■ About this exercise ■
Copy out each line below that has the word "from" in it.

■ Working data ■
(** The maximum of a dump is an integer, NaN or -Infinity. *)
Lemma dump_maximum_shape (records : list (record K)) :
  dump_maximum records <> JS.PosInf.
Proof.
  unfold dump_maximum, JS.math_max.
  assert (forall acc, acc <> JS.PosInf ->
    foldl JS.max2 acc (IDB.last_modified_number <$> records) <> JS.PosInf) as Hgen.
  { induction records as [|r records IH]; intros acc Hacc; simpl; [done|].
    apply IH. unfold IDB.last_modified_number.
    destruct (last_modified r) as [z|], acc as [x| | |]; simpl; try done.
    by destruct (x <? z). }
  by apply Hgen.
Qed.

Lemma dump_maximum_below (records : list (record K)) (bound : JS.number) :
  Forall (fun r => exists z, last_modified r = Some z /\
                             JS.number_gt (JS.Int z) bound = false) records ->
  JS.number_gt (dump_maximum records) bound = false.
Proof.
  unfold dump_maximum, JS.math_max. intros Hall.
  assert (forall acc, JS.number_gt acc bound = false ->
    JS.number_gt (foldl JS.max2 acc (IDB.last_modified_number <$> records)) bound
    = false) as Hgen.
  { induction Hall as [|r records (z & Hz & Hle) _ IH]; intros acc Hacc; simpl; [done|].
    apply IH. unfold IDB.last_modified_number. rewrite Hz.
    destruct acc as [x| | |]; simpl; try done.
    by destruct (x <? z). }
  apply Hgen. by destruct bound.
Qed.

(** The maximum of a dump of safe integers is one of them. *)
Lemma dump_maximum_safe (records : list (record K)) (z : Z) :
  safe_dump records -> dump_maximum records = JS.Int z -> safe_integer z.
Proof.
  unfold dump_maximum, JS.math_max. intros Hall.
  assert (forall acc, (forall x, acc = JS.Int x -> safe_integer x) ->
    foldl JS.max2 acc (IDB.last_modified_number <$> records) = JS.Int z ->
    safe_integer z) as Hgen.
  { induction Hall as [|r records Hr _ IH]; intros acc Hacc; simpl; [by apply Hacc|].
    apply IH. unfold IDB.last_modified_number.
    destruct (last_modified r) as [y|] eqn:Hy; [|by destruct acc].
    specialize (Hr y eq_refl).
    destruct acc as [x| | |]; simpl; try done.
    - destruct (x <? y); intros x' [= <-]; [done | by apply Hacc].
    - by intros x' [= <-]. }
  by apply Hgen.
Qed.

(** X21: with safe integers for [last_modified] in the dump, [loadDump]
    never lowers the stored [lastModified], read as the number [loadDump]
    compares against (null is 0), whatever fails on the way.  The
    metadata store changes only when the maximum [last_modified] of the
    dump is strictly greater than the stored value; when every record of
    the dump has a [last_modified] that is not greater, the metadata store
    is left as it was. *)
Theorem loadDump_never_lowers_safe (records : list (record K)) (s : adapter K) :
  safe_dump records ->
  let before := JS.null_or_number_to_number (stored_lastModified (metadata s)) in
  let after :=
    JS.null_or_number_to_number
      (stored_lastModified (metadata (IDB.loadDump records s).2)) in
  JS.number_gt before after = false /\
  (metadata (IDB.loadDump records s).2 <> metadata s ->
   JS.number_gt (dump_maximum records) before = true) /\
  (Forall (fun r => exists z, last_modified r = Some z /\
                              JS.number_gt (JS.Int z) before = false) records ->
   metadata (IDB.loadDump records s).2 = metadata s).
Proof.
  intros Hsafe before after. subst after.
  destruct (loadDump_metadata records s) as [Hsame|[Hgt Hsaved]].
  - rewrite Hsame. split; [apply number_gt_irrefl|]. split; done.
  - fold before in Hgt. split; [|split; [done|]].
    + rewrite Hsaved. unfold stored_lastModified at 1.
      rewrite lookup_insert_eq.
      pose proof (dump_maximum_shape records) as Hshape.
      destruct (dump_maximum records) as [z| | |] eqn:Hmax; try done.
      * rewrite parseInt_printed by (by eapply dump_maximum_safe).
        pose proof (or_null_idempotent (JS.Int z)) as Hidem.
        assert (JS.null_or_number_to_number (IDB.or_null (JS.Int z)) = JS.Int z) as Hz.
        { unfold IDB.or_null. simpl. by destruct (Z.eqb_spec z 0) as [->|]. }
        destruct (IDB.or_null (JS.Int z)) as [n|] eqn:Hor.
        -- rewrite Hidem. simpl in Hz. rewrite Hz. by apply number_gt_asym.
        -- rewrite Hz. by apply number_gt_asym.
      * by destruct before.
    + intros Hall. apply dump_maximum_below in Hall. congruence.
Qed.

End LoadDump.

(** C3, where the code departs from it: with 5 for stored [lastModified],
    [loadDump] of one record whose [last_modified] is 1e21 finds
    [1e21 > 5] and calls [saveLastModified(1e21)], which stores
    [parseInt("1e+21", 10)], that is 1: the stored value is lowered from
    5 to 1, and [getLastModified] resolves with 1 afterwards. *)
Theorem loadDump_lowers_lastModified :
  let late := Record_ "c"%string None (Some 1000000000000000000000) [] in
  (IDB.getLastModified two_records).1 = JS.Resolved (Some (JS.Int 5)) /\
  dump_maximum [late] = JS.Int 1000000000000000000000 /\
  JS.number_gt (dump_maximum [late]) (JS.Int 5) = true /\
  JS.to_string (JS.Num (dump_maximum [late])) = "1e+21"%string /\
  JS.parseInt (JS.Num (dump_maximum [late])) = JS.Int 1 /\
  (IDB.loadDump [late] two_records).1 = JS.Resolved [late] /\
  metadata (IDB.loadDump [late] two_records).2 !! "lastModified"%string
  = Some (Some (JS.Int 1)) /\
  (IDB.then_ (IDB.loadDump [late]) (fun _ => IDB.getLastModified) two_records).1
  = JS.Resolved (Some (JS.Int 1)) /\
  JS.number_gt (JS.Int 5) (JS.Int 1) = true.
Proof. intros late. repeat split; by vm_compute. Qed.

Lemma loadDump_never_lowers_safe_witness :
  let gamma := Record_ "c"%string (Some "synced"%string) (Some 9) [] in
  safe_dump [gamma] /\
  JS.number_gt
    (JS.null_or_number_to_number (stored_lastModified (metadata two_records)))
    (JS.null_or_number_to_number
       (stored_lastModified (metadata (IDB.loadDump [gamma] two_records).2)))
  = false.
Proof.
  intros gamma.
  assert (safe_dump [gamma]) as Hsafe.
  { constructor; [|constructor]. intros x [= <-]. unfold safe_integer. lia. }
  split; [exact Hsafe|].
  exact (proj1 (loadDump_never_lowers_safe [gamma] two_records Hsafe)).
Defined.

(** ** Engine errors *)

Section EngineErrors.
Context {K : Type} `{Key K}.

Lemma in_query_no_values {R : Type} (entries : list (K * R)) (results : list R) :
  run_cursor (cursorHandlers_in []) entries None results = Some results.
Proof.
  induction entries as [|[k r] entries IH]; simpl; [done | apply IH].
Qed.


End EngineErrors.


(** ** The scenarios of the specification, with strings for ids *)

(** Scenario A: [create] in an empty store, then [get]. *)
Example scenario_create_then_get :
  let one := Record_ "1"%string None None [("title"%string, JS.Str "foo")] in
  (IDB.then_ (IDB.execute (Create one (Return (Value JS.Undefined))) [])
     (fun _ => IDB.get "1"%string) (Adapter false [] ∅ None [])).1
  = JS.Resolved (Some one).
Proof. by vm_compute. Qed.

(** Scenario B: ids 1 to 5 in the store, and 3, 5 and 9 asked for. *)
Example scenario_id_in :
  let numbered (i : string) := Record_ i None None [] in
  (IDB.list_ (fun _ _ records => records)
     [OnId (Many ["3"; "5"; "9"]%string)] None
     (Adapter false (numbered <$> ["1"; "2"; "3"; "4"; "5"]%string) ∅ None [])).1
  = JS.Resolved [numbered "3"%string; numbered "5"%string].
Proof. by vm_compute. Qed.

(** The same query on numbers for ids: one digit each, so that [sort()]
    leaves them in key order. *)
Example scenario_id_in_digits :
  let numbered (i : Z) := Record_ i None None [] in
  (IDB.list_ (fun _ _ records => records)
     [OnId (Many [5; 3; 9])] None
     (Adapter false (numbered <$> [1; 2; 3; 4; 5]) ∅ None [])).1
  = JS.Resolved [numbered 3; numbered 5].
Proof. by vm_compute. Qed.

(** Filters on the two other indexes, and on a field without index. *)
Example scenario_status_then_title :
  (IDB.list_ (fun _ _ records => records)
     [OnOther "title" (JS.Str "bar"); OnStatus (One "created")]%string None
     two_records).1
  = JS.Resolved [beta].
Proof. by vm_compute. Qed.

Example scenario_last_modified_in :
  (IDB.list_ (fun _ _ records => records)
     [OnLastModified (Many [7; 5])] None two_records).1
  = JS.Resolved [alpha].
Proof. by vm_compute. Qed.

(** [loadDump] raises the stored value from 5 to 9, and leaves it at 5
    for a dump that is not newer. *)
Example scenario_loadDump :
  let newer := Record_ "c"%string (Some "synced"%string) (Some 9) [] in
  let older := Record_ "d"%string (Some "synced"%string) (Some 3) [] in
  stored_lastModified (metadata (IDB.loadDump [newer; older] two_records).2)
    = Some (JS.Int 9) /\
  stored_lastModified (metadata (IDB.loadDump [older] two_records).2)
    = Some (JS.Int 5).
Proof. by vm_compute. Qed.

(** A commit that fails fires the abort event alone: [clear] stays
    pending and the collection is as it was, while a request that fails
    rejects it. *)
Example scenario_abort :
  let quota := JS.Error "QuotaExceededError" "The quota has been exceeded." in
  IDB.clear (Adapter true [alpha] ∅ None [Some Aborting])
  = (JS.Pending, Adapter true [alpha] ∅ None []) /\
  (IDB.clear (Adapter true [alpha] ∅ None [Some (Failing quota)])).1
  = JS.Rejected (JS.ThrownError
      (JS.Error "Error" "clear() QuotaExceededError: The quota has been exceeded.")).
Proof. by vm_compute. Qed.

(** A preloaded record whose id is ["__proto__"] becomes the prototype
    of the object of preloaded records: [get("__proto__")] returns it,
    and [get("title")] its title. *)
Example scenario_proto :
  let r := Record_ "__proto__"%string None None [("title", JS.Str "foo")]%string in
  IDB.own (IDB.by_id [r]) = ∅ /\
  IDB.get_property (IDB.by_id [r]) "__proto__" = ARecord r /\
  IDB.get_property (IDB.by_id [r]) "title" = AValue (JS.Str "foo") /\
  IDB.get_property (IDB.by_id [r]) "id" = AKey "__proto__"%string /\
  IDB.get_property (IDB.by_id [r]) "toString" = Builtin "toString" /\
  IDB.get_property (IDB.by_id [r]) "b" = NoProperty.
Proof. by vm_compute. Qed.

(** * Further properties *)

(** ** Cursors over an index *)

Section IndexCursors.
Context {K : Type} `{KeyLaws K}.

(** [cursorHandlers.all] collects the value of every entry, in cursor
    order. *)
Lemma all_collects {A : Type} `{Key A} (entries : list (A * record K))
    (results : list (record K)) :
  run_cursor cursorHandlers_all entries None results = Some (results ++ entries.*2).
Proof.
  revert results. induction entries as [|[k v] entries IH]; intros results; simpl.
  - by rewrite app_nil_r.
  - rewrite IH. by rewrite <- app_assoc.
Qed.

■ Solution for this exercise ■
(** C3, where the code departs from it: with 5 for stored [lastModified],
    [parseInt("1e+21", 10)], that is 1: the stored value is lowered from
(** [loadDump] raises the stored value from 5 to 9, and leaves it at 5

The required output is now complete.